Verzoek tot onderzoek Boijmans van Beuningen
Verzoek tot onderzoek Boijmans van Beuningen
6 maart 2003
Geachte gemeenteraadsleden,
De SP-fractie maakt zich al jaren zorgen over de ontwikkelingen
rond en de toekomst van Museum Boijmans van Beuningen. 3 maart
j.l. hebben wij een voorstel gedaan aan de voorzitter van de gemeenteraad
tot het instellen van een "onderzoek naar het door het college gevoerde
bestuur". Dit op basis van de mogelijkheden op basis van artikel
155-a van de Gemeentewet en artikel 20-a van het reglement van orde van
de gemeenteraad.
Nu we dit verzoek ingediend hebben lijkt het ons goed U als leden van
de raad op de hoogte te stellen van onze beweegredenen voor het onderzoek.
Aanleiding
Het museum Boijmans van Beuningen is Rotterdams belangrijkste museum op
het gebied van beeldende kunst. Het herbergt talloze internationale kunstschatten
en vervult een onmisbare functie in het beheer van ons Rotterdamse culturele
erfgoed. Het museum is ook zeer belangrijk voor de cultuureducatie van
de Rotterdamse jeugd. Voor het beeld van Rotterdam als attractieve stad
voor toeristen en als extra reden voor vestiging in onze stad of regio
vervult het museum een niet te vervangen functie.

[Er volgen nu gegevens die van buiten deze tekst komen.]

Lemma grant_covers_exact_tuple_witness :
  covers example_grant (MkId "agent_fixed") "github-work" AuthenticatePassword
    (MkOrigin "https" "github.com" 443) Medium 5 = true /\
  covers example_grant (MkId "agent_fixed") "github-work" AuthenticatePassword
    (MkOrigin "https" "github.com" 443) Medium (days 31) = false.
Proof.
  split; [vm_compute; reflexivity|].
  destruct (grant_covers_exact_tuple example_grant (MkId "agent_fixed") "github-work"
    AuthenticatePassword (MkOrigin "https" "github.com" 443) Medium 5) as (_ & _ & _ & _ & H);
    [vm_compute; reflexivity|].
  apply H. vm_compute. discriminate.
Defined.

(** ** Properties of the OAuth recipe validation *)

Lemma bad_scope_false (seen scopes : list string) :
  bad_scope seen scopes = false ->
  NoDup scopes /\ (forall s, s ∈ scopes -> s <> EmptyString /\ s ∉ seen) /\
  Forall (fun s => existsb is_whitespace (chars s) = false) scopes.
Proof.
  revert seen; induction scopes as [|s scopes IH]; intros seen; simpl.
  - intros _. split_and!; [constructor | set_solver | constructor].
  - intros H. bool_to_prop.
    match goal with H : bad_scope _ _ = false |- _ => apply IH in H as (Hd & Hs & Hw) end.
    split_and!.
    + constructor; [|done]. intros Hin. apply Hs in Hin as [_ Hin]. set_solver.
    + intros t [->|Ht]%elem_of_cons; [done|].
      apply Hs in Ht as [Ht1 Ht2]. split; [done|]. set_solver.
    + constructor; done.
Qed.

Section OAuthProperties.
Context `{UP : UrlParser}.

Lemma parse_endpoint_Ok (s : string) (u : Url) :
  parse_endpoint s = Ok u ->
  url_parse s = Ok u /\ url_scheme u = "https" /\ url_username u = EmptyString /\
  url_password u = None /\ url_query u = None /\ url_fragment u = None.
Proof.
  unfold parse_endpoint. intros H. apply bind_Ok_inv in H as (u' & Hu & H).
  apply map_err_Ok in Hu.
  match type of H with (if ?b then _ else _) = _ => destruct b eqn:Hb; [discriminate|] end.
  injection H as <-. bool_to_prop. split_and!; try done; by apply dec_stable.
Qed.
(** ** Witnesses *)

Module PolicyExample.
Definition github : CanonicalOrigin := MkOrigin "https" "github.com" 443.
Definition conditions : RuleConditions := {|
  rc_browser_assurance := Some "managed"; rc_require_user_presence := false;
  rc_max_uses := 1; rc_max_consume_ttl_seconds := 30;
  rc_max_execution_ttl_seconds := 120 |}.
Definition rule (id : string) (effect : PolicyEffect) (cred : string) : PolicyRule := {|
  pr_id := MkId id; pr_description := None; pr_effect := effect;
  pr_principals := ["*"]; pr_credentials := [cred];
  pr_actions := [AuthenticatePassword];
  pr_destinations := [{| dr_origin := github; dr_path_prefix := Some "/login" |}];
  pr_conditions := conditions |}.
Definition evaluator (rules : list PolicyRule) : PolicyEvaluator := {|
  pe_document := {| doc_version := "1.0"; doc_rules := rules |};
  pe_policy_hash := [Byte.x01] |}.
Definition ask (rules : list PolicyRule) (name : string) :=
  evaluate (evaluator rules) (MkId "agent_1") name AuthenticatePassword github
    (Some "/login") "managed".
End PolicyExample.

Lemma evaluation_effect_order_independent_witness :
  decision_effect (PolicyExample.ask
    [PolicyExample.rule "rule_a" Allow "*"; PolicyExample.rule "rule_d" Deny "x"] "x")
  = decision_effect (PolicyExample.ask
    [PolicyExample.rule "rule_d" Deny "x"; PolicyExample.rule "rule_a" Allow "*"] "x").
Proof.
  unfold PolicyExample.ask. apply evaluation_effect_order_independent. simpl.
  apply Permutation_swap.
Defined.

Lemma allow_decision_justified_witness :
  exists d, PolicyExample.ask [PolicyExample.rule "rule_a" Allow "*"] "x" = Ok d /\
    exists rule, rule ∈ [PolicyExample.rule "rule_a" Allow "*"] /\ pr_effect rule = Allow.
Proof.
  eexists. split; [vm_compute; reflexivity|].
  edestruct (allow_decision_justified
    (PolicyExample.evaluator [PolicyExample.rule "rule_a" Allow "*"]) (MkId "agent_1") "x"
    AuthenticatePassword PolicyExample.github (Some "/login") "managed")
    as (r & Hin & He & _); [vm_compute; reflexivity | reflexivity |].
  exists r. split; assumption.
Defined.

De afgelopen jaren zijn er veel problemen geweest rond het "door
het college gevoerde bestuur" met betrekking tot dit museum. Zonder
uitputtend te willen zijn denken wij daarbij aan:
- De personele problemen in
de jaren 1996 tot 2000 die aanleiding gaven om naast de huidige artistieke
directeur een zakelijke directeur aan te trekken.
- De problemen rond de bouw
van een nieuwe vleugel zowel wat betreft de planning in de tijd als
de planning en beheersing van de kosten.
- De problemen rond de administratieve
organisatie en de financiële verantwoording over het jaar 2001
na de tentoonstelling van Jeroen Bosch.
- Het aanstaande vertrek van de huidige artistieke directeur en het beleidsplan Boijmans voor de nabije toekomst.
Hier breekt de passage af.